• _Records shown_:
(** ** Resolving a child locator *)

Lemma dir_tail_end (segs : list string) :
  dir_tail segs = "" \/ exists b, dir_tail segs = b ++ "/".
Proof.
  induction segs as [|s segs [E | [b E]]]; [now left | right | right];
    cbn [dir_tail]; rewrite E.
  - now exists s.
  - exists (s ++ "/" ++ b). now rewrite !app_assoc_str.
Qed.

(** A directory locator is a non-empty text followed by a slash. *)
Lemma directory_ends_in_slash (sch host : string) (segs : list string) :
  sch = "http" \/ sch = "https" ->
  exists a, a <> "" /\ sch ++ "://" ++ host ++ dir_path segs = a ++ "/".
Proof.
  intros Hsch. unfold dir_path.
  destruct (dir_tail_end segs) as [E | [b E]]; rewrite E.
  - exists (sch ++ "://" ++ host). split.
    + destruct Hsch as [-> | ->]; discriminate.
    + now rewrite !app_assoc_str.
  - exists (sch ++ "://" ++ host ++ "/" ++ b). split.
    + destruct Hsch as [-> | ->]; discriminate.
    + now rewrite !app_assoc_str.
Qed.

(** The parent is cut back to the text through its last slash. *)
Lemma trimmed_of_parts (htmlUrl a tail : string) :
  a <> "" -> htmlUrl = (a ++ "/") ++ tail -> contains "/" tail = false ->
  trimmed htmlUrl = Ok (a ++ "/").
Proof.
  intros Ha Hurl Htail. unfold trimmed.
  rewrite app_assoc_str in Hurl. cbn [append] in Hurl.
  destruct (endswith htmlUrl "/") eqn:Hend.
  - destruct (endswith_split _ _ Hend) as [x Hx].
    rewrite Hurl in Hx.
    destruct (last_sep_unique "/" a tail x "" Hx Htail eq_refl) as [_ ->].
    rewrite Hurl. reflexivity.
  - rewrite Hurl. apply removeLastToken_complete; assumption.
Qed.

Lemma childUrl_of_trimmed (htmlUrl link base href : string) :
  trimmed htmlUrl = Ok base -> parseHref link = Ok href ->
  childUrl htmlUrl link
  = rbind (Url.urljoin base (percent_escaped href))
      (fun newUrl => Ok (base, newUrl)).
Proof.
  unfold trimmed, childUrl. intros Htrim Hhref.
  destruct (endswith htmlUrl "/"); cbn [negb].
  - injection Htrim as ->. cbn [rbind]. rewrite Hhref. cbn [rbind].
    now rewrite quote_is_percent_escaped.
  - rewrite Htrim. cbn [rbind]. rewrite Hhref. cbn [rbind].
    now rewrite quote_is_percent_escaped.
Qed.

Lemma childUrl_base (htmlUrl link base newUrl : string) :
  childUrl htmlUrl link = Ok (base, newUrl) ->
  exists tail,
    htmlUrl = base ++ tail /\ endswith base "/" = true
    /\ contains "/" tail = false.
Proof.
  unfold childUrl. destruct (endswith htmlUrl "/") eqn:Hend; cbn [negb].
  - cbn [rbind]. destruct (parseHref link) as [h| |]; cbn [rbind];
      try discriminate.
    destruct (Url.urljoin htmlUrl (Url.quote h)) as [n| |]; cbn [rbind];
      try discriminate.
    intros H. inversion H. subst. exists "".
    now rewrite app_nil_r_str.
  - destruct (removeLastToken htmlUrl) as [b| |] eqn:Hb; cbn [rbind];
      try discriminate.
    destruct (parseHref link) as [h| |]; cbn [rbind]; try discriminate.
    destruct (Url.urljoin b (Url.quote h)) as [n| |]; cbn [rbind];
      try discriminate.
    intros H. inversion H. subst.
    exact (removeLastToken_spec _ _ Hb).
Qed.

(** C7. The locator of a child.  The base it is resolved against is the
    parent through its last slash: the parent itself when it ends in one.
    On a directory [http(s)://host/seg1/.../segn/] an href that is one name
    is percent-escaped (every character other than a letter, a digit,
    [-._~] and the slash becomes the [%XX] of its UTF-8 bytes) and appended
    to the base; an href that is a slash and a name is resolved against
    the host, the directory of the base being dropped; an href [../name]
    is resolved against the directory above.  The examples: [tx-sl.csv]
    under [http://example.org/states/] and under
    [http://example.org/states/index.html] gives
    [http://example.org/states/tx-sl.csv]; a space becomes [%20], the
    character 233 (e acute) [%C3%A9], a question mark [%3F], a colon [%3A];
    [./x], [sub/page.html], [a/../b], [../ca/], [../../../z] and
    [/index.html] are resolved as relative references are; and
    [//other.org/p/] names another host. *)
Theorem child_locator_rule :
  (forall htmlUrl link base newUrl,
     childUrl htmlUrl link = Ok (base, newUrl) ->
     exists tail,
       htmlUrl = base ++ tail /\ endswith base "/" = true
       /\ contains "/" tail = false)
  /\ (forall htmlUrl link sch host segs tail name,
        sch = "http" \/ sch = "https" ->
        host <> "" -> all_chars host_char host = true ->
        forallb plain_segment segs = true ->
        htmlUrl = (sch ++ "://" ++ host ++ dir_path segs) ++ tail ->
        contains "/" tail = false ->
        name <> "" -> contains "/" name = false ->
        name <> "." -> name <> ".." ->
        let base := sch ++ "://" ++ host ++ dir_path segs in
        (parseHref link = Ok name ->
         childUrl htmlUrl link = Ok (base, base ++ percent_escaped name))
        /\ (parseHref link = Ok ("/" ++ name) ->
            childUrl htmlUrl link
            = Ok (base, sch ++ "://" ++ host ++ "/" ++ percent_escaped name))
        /\ (parseHref link = Ok ("../" ++ name) ->
            forall above s, segs = (above ++ [s])%list ->
              childUrl htmlUrl link
              = Ok (base, sch ++ "://" ++ host ++ dir_path above
                          ++ percent_escaped name)))
  /\ childUrl "http://example.org/states/" (Scenario.anchor "tx-sl.csv" "TX")
     = Ok ("http://example.org/states/", "http://example.org/states/tx-sl.csv")
  /\ childUrl "http://example.org/states/index.html"
       (Scenario.anchor "tx-sl.csv" "TX")
     = Ok ("http://example.org/states/", "http://example.org/states/tx-sl.csv")
  /\ map (fun href =>
            childUrl "http://example.org/states/tx/index.html"
              (Scenario.anchor href "x"))
       ["a b.csv"; "caf" ++ String (ascii_of_nat 233) ".html"; "?x"; "x:y";
        "a;b#c"; "~u"; "./x"; "sub/page.html"; "a/../b"; "../ca/";
        "../../../z"; "/index.html"; "//other.org/p/"]
     = map (fun newUrl => Ok ("http://example.org/states/tx/", newUrl))
         ["http://example.org/states/tx/a%20b.csv";
          "http://example.org/states/tx/caf%C3%A9.html";
          "http://example.org/states/tx/%3Fx";
          "http://example.org/states/tx/x%3Ay";
          "http://example.org/states/tx/a%3Bb%23c";
          "http://example.org/states/tx/~u";
          "http://example.org/states/tx/x";
          "http://example.org/states/tx/sub/page.html";
          "http://example.org/states/tx/b";
          "http://example.org/states/ca/";
          "http://example.org/z";
          "http://example.org/index.html";
          "http://other.org/p/"].
Proof.
  split; [exact childUrl_base|].
  split; [|vm_compute; repeat split].
  intros htmlUrl link sch host segs tail name Hsch Hhost Hhc Hsegs Hurl Htail
    Hne Hslash Hdot Hdots. cbv zeta.
  assert (Hhne : Url.nonempty host = true).
  { unfold Url.nonempty. apply negb_true_iff. now apply String.eqb_neq. }
  assert (Htrim : trimmed htmlUrl = Ok (sch ++ "://" ++ host ++ dir_path segs)).
  { destruct (directory_ends_in_slash sch host segs Hsch) as [a [Ha E]].
    rewrite E in Hurl |- *. exact (trimmed_of_parts htmlUrl a tail Ha Hurl Htail). }
  assert (Hu : all_chars inert_char (percent_escaped name) = true)
    by exact (percent_escaped_inert name Hslash).
  assert (Hune : Url.nonempty (percent_escaped name) = true).
  { unfold Url.nonempty. apply negb_true_iff, String.eqb_neq.
    intros E. apply Hne. exact (percent_escaped_empty name E). }
  assert (Hud : percent_escaped name <> ".")
    by (intros E; apply Hdot; exact (percent_escaped_dot name E)).
  assert (Hudd : percent_escaped name <> "..")
    by (intros E; apply Hdots; exact (percent_escaped_dots name E)).
  split; [|split].
  - intros Hhref. rewrite (childUrl_of_trimmed _ _ _ _ Htrim Hhref).
    rewrite (urljoin_directory sch host segs _ Hsch Hhne Hhc Hsegs Hune Hu
               Hud Hudd).
    cbn [rbind]. now rewrite !app_assoc_str.
  - intros Hhref. rewrite (childUrl_of_trimmed _ _ _ _ Htrim Hhref).
    change (percent_escaped ("/" ++ name)) with ("/" ++ percent_escaped name).
    rewrite (urljoin_absolute_path sch host segs _ Hsch Hhne Hhc Hsegs Hu
               Hud Hudd).
    reflexivity.
  - intros Hhref above s Habove.
    rewrite (childUrl_of_trimmed _ _ _ _ Htrim Hhref).
    change (percent_escaped ("../" ++ name))
      with ("../" ++ percent_escaped name).
    subst segs.
    rewrite (urljoin_parent_directory sch host above s _ Hsch Hhne Hhc Hsegs
               Hune Hu Hud Hudd).
    reflexivity.
Qed.
(** * scan_file.py: the ignore-pattern matcher and the pattern loader

    A shallow embedding of [load_gitignore_patterns], [should_ignore] and
    [fnmatch_path] of [scan_file.py], together with the parts of the Python
    library they call ([str] methods, [posixpath], [pathlib]), and of
    their callers [scan_directory_simple], [read_file_content] and [main],
    with [os.walk] over a tree of directory entries.

    Conventions.
    - A Python [str] is a [string]; a character is a code point below 256.
    - [os.path] is [posixpath], so [os.sep] is ["/"].
    - The process environment the functions consult (current directory,
      [os.path.isdir], the file behind [open]) is an explicit record [Env];
      [os.getcwd()] always answers.
    - [print] appends a line to a log that the functions return next to
      their value. *)

From Stdlib Require Import String Ascii List Bool Arith Lia Permutation.
From Stdlib Require Import DecimalString.
Import ListNotations.
Open Scope string_scope.
Open Scope bool_scope.

(* ================================================================= *)
(** ** Python [str] methods *)

Module PyStr.

(** [s.startswith(prefix)] *)
Fixpoint startswith (s prefix : string) {struct prefix} : bool :=
  match prefix, s with
  | EmptyString, _ => true
  | String _ _, EmptyString => false
  | String a p, String b t => Ascii.eqb a b && startswith t p
  end.

(** [s[n:]] *)
Fixpoint slice_from (n : nat) (s : string) : string :=
  match n, s with
  | O, _ => s
  | S _, EmptyString => EmptyString
  | S k, String _ t => slice_from k t
  end.

(** [s.endswith(suffix)] *)
Definition endswith (s suffix : string) : bool :=
  Nat.leb (String.length suffix) (String.length s)
  && String.eqb (slice_from (String.length s - String.length suffix) s) suffix.

(** [sub in s] *)
Fixpoint contains (sub s : string) : bool :=
  startswith s sub
  || match s with
     | EmptyString => false
     | String _ t => contains sub t
     end.

(** [s.replace(old, new)] for one-character [old] and [new] *)
Fixpoint replace (old new : ascii) (s : string) : string :=
  match s with
  | EmptyString => EmptyString
  | String c t =>
      String (if Ascii.eqb c old then new else c) (replace old new t)
  end.

(** [s.lstrip(chars)], the character set given as a predicate *)
Fixpoint lstrip (f : ascii -> bool) (s : string) : string :=
  match s with
  | EmptyString => EmptyString
  | String c t => if f c then lstrip f t else s
  end.

(** [s.rstrip(chars)] *)
Fixpoint rstrip (f : ascii -> bool) (s : string) : string :=
  match s with
  | EmptyString => EmptyString
  | String c t =>
      match rstrip f t with
      | EmptyString => if f c then EmptyString else String c EmptyString
      | r => String c r
      end
  end.

(** [c.isspace()] on code points below 256:
    9-13, 28-31, 32, 133 and 160. *)
Definition isspace (c : ascii) : bool :=
  let n := nat_of_ascii c in
  (Nat.leb 9 n && Nat.leb n 13) || (Nat.leb 28 n && Nat.leb n 32)
  || Nat.eqb n 133 || Nat.eqb n 160.

(** [s.strip()] *)
Definition strip (s : string) : string := rstrip isspace (lstrip isspace s).

(** [s.split(sep)] for a one-character [sep]; never the empty list *)
Fixpoint split (sep : ascii) (s : string) : list string :=
  match s with
  | EmptyString => [EmptyString]
  | String c t =>
      if Ascii.eqb c sep then EmptyString :: split sep t
      else match split sep t with
           | [] => [String c EmptyString]
           | h :: r => String c h :: r
           end
  end.

(** [sep.join(l)] *)
Fixpoint join (sep : string) (l : list string) : string :=
  match l with
  | [] => EmptyString
  | [x] => x
  | x :: r => x ++ sep ++ join sep r
  end.

(** [s.rfind(c) + 1] for a one-character [c], then [s[i:]]: what is
    left of [s] after its last [c] *)
Fixpoint after_last (c : ascii) (s : string) : string :=
  match s with
  | EmptyString => EmptyString
  | String a t =>
      if contains (String c EmptyString) t then after_last c t
      else if Ascii.eqb a c then t else s
  end.

End PyStr.

Import PyStr.

(* ================================================================= *)
(** ** [fnmatch_path] (scan_file.py, lines 58-70) *)

Definition backslash : ascii := "\"%char.
Definition slash : ascii := "/"%char.

Definition fnmatch_path (path pattern : string) : bool :=
  let path := replace backslash slash path in
  let pattern := replace backslash slash pattern in
  if startswith pattern "*/" then
    let pattern := slice_from 2 pattern in
    endswith path pattern || contains pattern path
  else if startswith pattern "**/" then
    let pattern := slice_from 3 pattern in
    contains pattern path
  else
    String.eqb path pattern || endswith path ("/" ++ pattern)
    || contains pattern path.

(** *** The reference definition of the match, in the specification's words *)

Definition Suffix (suf s : string) : Prop := exists pre, s = pre ++ suf.

Definition Substring (sub s : string) : Prop :=
  exists pre post, s = pre ++ sub ++ post.

Definition Match_reference (candidate pattern : string) : Prop :=
  let c := replace backslash slash candidate in
  let p := replace backslash slash pattern in
  (exists q, p = "*/" ++ q /\ (Suffix q c \/ Substring q c))
  \/ (exists q, p = "**/" ++ q /\ Substring q c)
  \/ ((forall q, p <> "*/" ++ q) /\ (forall q, p <> "**/" ++ q)
      /\ (c = p \/ Suffix ("/" ++ p) c \/ Substring p c)).

(** The pattern with its leading [*/] or [**/] removed. *)
Definition strip_star_prefix (p : string) : string :=
  if startswith p "*/" then slice_from 2 p
  else if startswith p "**/" then slice_from 3 p
  else p.

(* ================================================================= *)
(** ** Exceptions, results and the environment *)

(** A Python exception, kept as its class and its [str(e)]. *)
Inductive exn : Type :=
| ValueError (msg : string)
| OSError (msg : string).

Definition exn_str (e : exn) : string :=
  match e with
  | ValueError msg => msg
  | OSError msg => msg
  end.

(** A computation that returns a value or raises. *)
Inductive result (A : Type) : Type :=
| Ok (a : A)
| Raise (e : exn).

Arguments Ok {A} a.
Arguments Raise {A} e.

Definition bind {A B : Type} (m : result A) (k : A -> result B) : result B :=
  match m with
  | Ok a => k a
  | Raise e => Raise e
  end.

Notation "x <- m ;; k" := (bind m (fun x => k))
  (at level 61, m at next level, right associativity).

(** What [os.path.exists], [open] and the iteration over the open file do
    for one path: the file is not there; or [open] raises; or the
    iteration yields [lines] and then ends ([failure = None]) or raises
    ([failure = Some e]). *)
Inductive file_state : Type :=
| NoSuchFile
| OpenFails (e : exn)
| Readable (lines : list string) (failure : option exn).

Record Env : Type := mkEnv {
  getcwd : string;                 (* os.getcwd() *)
  isdir : string -> bool;          (* os.path.isdir *)
  open_file : string -> file_state
}.

(* ================================================================= *)
(** ** [posixpath] *)

Module posixpath.

(** [posixpath.join(a, b)] *)
Definition join (a b : string) : string :=
  if startswith b "/" then b
  else if String.eqb a EmptyString || endswith a "/" then a ++ b
  else a ++ "/" ++ b.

• _What to do_: Print the lines above from the one with "- destruct (endswith_split" through the one with "base (percent_escaped href))", both included, exactly as written and nothing more.

• _Result for this exercise_:
  - destruct (endswith_split _ _ Hend) as [x Hx].
    rewrite Hurl in Hx.
    destruct (last_sep_unique "/" a tail x "" Hx Htail eq_refl) as [_ ->].
    rewrite Hurl. reflexivity.
  - rewrite Hurl. apply removeLastToken_complete; assumption.
Qed.

Lemma childUrl_of_trimmed (htmlUrl link base href : string) :
  trimmed htmlUrl = Ok base -> parseHref link = Ok href ->
  childUrl htmlUrl link
  = rbind (Url.urljoin base (percent_escaped href))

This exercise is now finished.